*** Opening Material provided ***

(** [fmt.Fprintln(w, s)]: one [Write] of [s] followed by a newline. *)
Definition Fprintln {W} `{ResponseWriter W} (w : W) (s : string) : W :=
  Write (s +:+ newline) w.

(** [fmt.Fprintf(w, s)] with a format that holds no verb. *)
Definition Fprintf {W} `{ResponseWriter W} (w : W) (s : string) : W :=
  Write s w.

(** [httptest.ResponseRecorder], the writer of the package's tests: the
    first status written wins, and a [Write] before any status records 200. *)
Record ResponseRecorder : Type := mkRecorder {
  Code : Z;
  HeaderMap_ : HeaderMap;
  RecBody : string;
  wroteHeader : bool;
}.

Definition NewRecorder : ResponseRecorder :=
  {| Code := StatusOK; HeaderMap_ := ∅; RecBody := ""; wroteHeader := false |}.

Definition Recorder_WriteHeader (code : Z) (rw : ResponseRecorder) : ResponseRecorder :=
  if wroteHeader rw then rw
  else {| Code := code; HeaderMap_ := HeaderMap_ rw; RecBody := RecBody rw;
          wroteHeader := true |}.

Definition Recorder_Write (buf : string) (rw : ResponseRecorder) : ResponseRecorder :=
  let rw := Recorder_WriteHeader StatusOK rw in
  {| Code := Code rw; HeaderMap_ := HeaderMap_ rw; RecBody := RecBody rw +:+ buf;
     wroteHeader := wroteHeader rw |}.

#[export] Instance Recorder_ResponseWriter : ResponseWriter ResponseRecorder :=
  {| WriteHeader := Recorder_WriteHeader; Write := Recorder_Write |}.

(** ** Handlers, loggers and the two wrappers *)

(** A call a wrapper makes to one of its collaborators. *)
Inductive Call : Type :=
| CallServeHTTP (r : Request)
| CallLogRequest (r : Request).

Definition is_log (c : Call) : bool :=
  match c with CallLogRequest _ => true | CallServeHTTP _ => false end.

Definition is_serve (c : Call) : bool :=
  match c with CallServeHTTP _ => true | CallLogRequest _ => false end.

Definition count_calls (p : Call -> bool) (t : list Call) : nat :=
  length (List.filter p t).

Section Middleware.

Context {W : Type} `{ResponseWriter W}.

(** [http.Handler]: [ServeHTTP(w, r)] may write to [w] and may change
    whatever else the handler can reach, the environment [E]. The request
    is passed as a value: a collaborator reads it and does not change it. *)
Record Handler (E : Type) : Type := HandlerFunc {
  ServeHTTP : W -> Request -> E -> W * E;
}.

(** [RequestLogger]: [LogRequest(r)] is given the request only. *)
Record RequestLogger (E : Type) : Type := mkRequestLogger {
  LogRequest : Request -> E -> E;
}.

Global Arguments HandlerFunc {E} _.
Global Arguments ServeHTTP {E} _ _ _ _.
Global Arguments mkRequestLogger {E} _.
Global Arguments LogRequest {E} _ _ _.

(** [func ProtectHandler(h http.Handler) http.Handler]. *)
Definition ProtectHandler {E} (h : Handler E) : Handler E :=
  HandlerFunc (fun w r e =>
    if negb (allowed r) then
      let w := WriteHeader StatusForbidden w in
      let w := Fprintln w "Invalid resource access" in
      (w, e)
    else
      ServeHTTP h w r e).

(** [func ProtectHandlerLogOnly(h http.Handler, rl RequestLogger) http.Handler]. *)
Definition ProtectHandlerLogOnly {E} (h : Handler E) (rl : RequestLogger E)
  : Handler E :=
  HandlerFunc (fun w r e =>
    let e := if negb (allowed r) then LogRequest rl r e else e in
    ServeHTTP h w r e).

(** What the enforcing wrapper leaves in the writer when it rejects. *)
Definition denial (w : W) : W :=
  Write ("Invalid resource access" +:+ newline) (WriteHeader StatusForbidden w).

(** Collaborators that keep a record of the calls made to them, next to
    what they do on their own environment: the record grows by one entry
    per call and is read by nobody. *)
Definition traced_handler {E} (h : Handler E) : Handler (E * list Call) :=
  HandlerFunc (fun w r et =>
    let '(w', e') := ServeHTTP h w r (fst et) in
    (w', (e', snd et ++ [CallServeHTTP r]))).

Definition traced_logger {E} (rl : RequestLogger E) : RequestLogger (E * list Call) :=
  mkRequestLogger (fun r et =>
    (LogRequest rl r (fst et), snd et ++ [CallLogRequest r])).

(** A handler and a logger that share nothing: the handler works on the
    first component of the environment, the logger on the second. *)
Definition handler_on_fst {E1 E2} (h : Handler E1) : Handler (E1 * E2) :=
  HandlerFunc (fun w r e =>
    let '(w', e1) := ServeHTTP h w r (fst e) in (w', (e1, snd e))).

Definition logger_on_snd {E1 E2} (rl : RequestLogger E2) : RequestLogger (E1 * E2) :=
  mkRequestLogger (fun r e => (fst e, LogRequest rl r (snd e))).

End Middleware.

(** The handler and the logger of the package's tests. *)
Definition data_handler {W} `{ResponseWriter W} {E} : Handler E :=
  HandlerFunc (fun w _ e => (Fprintf w "User Data", e)).

Definition testRequestLogger : RequestLogger (list Request) :=
  mkRequestLogger (fun r rs => rs ++ [r]).

(** What [allowed] answers on a row of the test table. *)
Definition row_outcome (t : checkTest) : bool :=
  allowed (test_request (tt_site t) (tt_mode t) (tt_method t)).

(** A header is absent when no value is stored under its canonical key
    ([len(v) == 0] in [Header.Get]). *)
Definition header_absent (h : HeaderMap) (key : string) : Prop :=
  default [] (h !! textproto.CanonicalMIMEHeaderKey key) = [].

(** [s] is [t] up to the case of its letters, and is not [t]. *)
Definition differs_only_in_case (s t : string) : Prop :=
  s <> t /\ lower_string s = lower_string t.

(** ** The package's tests *)

(** [bytes.Contains(b, sub)]: [sub] occurs in [b] at some offset. *)
Fixpoint Contains (b sub : string) : bool :=
  String.prefix sub b ||
  match b with
  | EmptyString => false
  | String _ b' => Contains b' sub
  end.

(** [const data = "User Data"]. *)
Definition data : string := "User Data".

(** What a subtest reports through [t.Errorf]. *)
Inductive Failure : Type :=
| Leaked
| StatusSet
| BodyChanged
| Verdict (got want : bool).

(** [if got != tt.want { t.Errorf(...) }]. *)
Definition verdict (got want : bool) : list Failure :=
  if Bool.eqb got want then [] else [Verdict got want].

(** The request of a subtest. [httptest.NewRequest] panics on a method
    that is not a token; [None] stands for the panic. *)
Definition subtest_request (t : checkTest) : option Request :=
  if textproto.all_valid (tt_method t)
  then Some (test_request (tt_site t) (tt_mode t) (tt_method t))
  else None.

(** The body of the subtest of [TestProtectHandler]. *)
Definition ProtectHandler_subtest (t : checkTest) : option (list Failure) :=
  match subtest_request t with
  | None => None
  | Some r =>
      let w := fst (ServeHTTP (ProtectHandler data_handler) NewRecorder r tt) in
      Some ((if negb (Z.eqb (Code w) 200) && Contains (RecBody w) data
             then [Leaked] else []) ++
            verdict (Z.eqb (Code w) 200) (tt_want t))
  end.

(** [TestProtectHandler], over a table of rows: the failures of each
    subtest under its name. *)
Fixpoint TestProtectHandler (tests : list checkTest)
  : option (list (string * list Failure)) :=
  match tests with
  | [] => Some []
  | t :: ts =>
      match ProtectHandler_subtest t with
      | None => None
      | Some fs =>
          match TestProtectHandler ts with
          | None => None
          | Some rest => Some ((tt_name t, fs) :: rest)
          end
      end
  end.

*** Closing Material provided ***

• **Task to complete**: Look in the material above for the line with "E) : Handler E" and the line with "first component of", and transcribe exactly those lines and all lines between them, nothing more.

• **Answer area**:
Definition ProtectHandler {E} (h : Handler E) : Handler E :=
  HandlerFunc (fun w r e =>
    if negb (allowed r) then
      let w := WriteHeader StatusForbidden w in
      let w := Fprintln w "Invalid resource access" in
      (w, e)
    else
      ServeHTTP h w r e).

(** [func ProtectHandlerLogOnly(h http.Handler, rl RequestLogger) http.Handler]. *)
Definition ProtectHandlerLogOnly {E} (h : Handler E) (rl : RequestLogger E)
  : Handler E :=
  HandlerFunc (fun w r e =>
    let e := if negb (allowed r) then LogRequest rl r e else e in
    ServeHTTP h w r e).

(** What the enforcing wrapper leaves in the writer when it rejects. *)
Definition denial (w : W) : W :=
  Write ("Invalid resource access" +:+ newline) (WriteHeader StatusForbidden w).

(** Collaborators that keep a record of the calls made to them, next to
    what they do on their own environment: the record grows by one entry
    per call and is read by nobody. *)
Definition traced_handler {E} (h : Handler E) : Handler (E * list Call) :=
  HandlerFunc (fun w r et =>
    let '(w', e') := ServeHTTP h w r (fst et) in
    (w', (e', snd et ++ [CallServeHTTP r]))).

Definition traced_logger {E} (rl : RequestLogger E) : RequestLogger (E * list Call) :=
  mkRequestLogger (fun r et =>
    (LogRequest rl r (fst et), snd et ++ [CallLogRequest r])).

(** A handler and a logger that share nothing: the handler works on the
    first component of the environment, the logger on the second. *)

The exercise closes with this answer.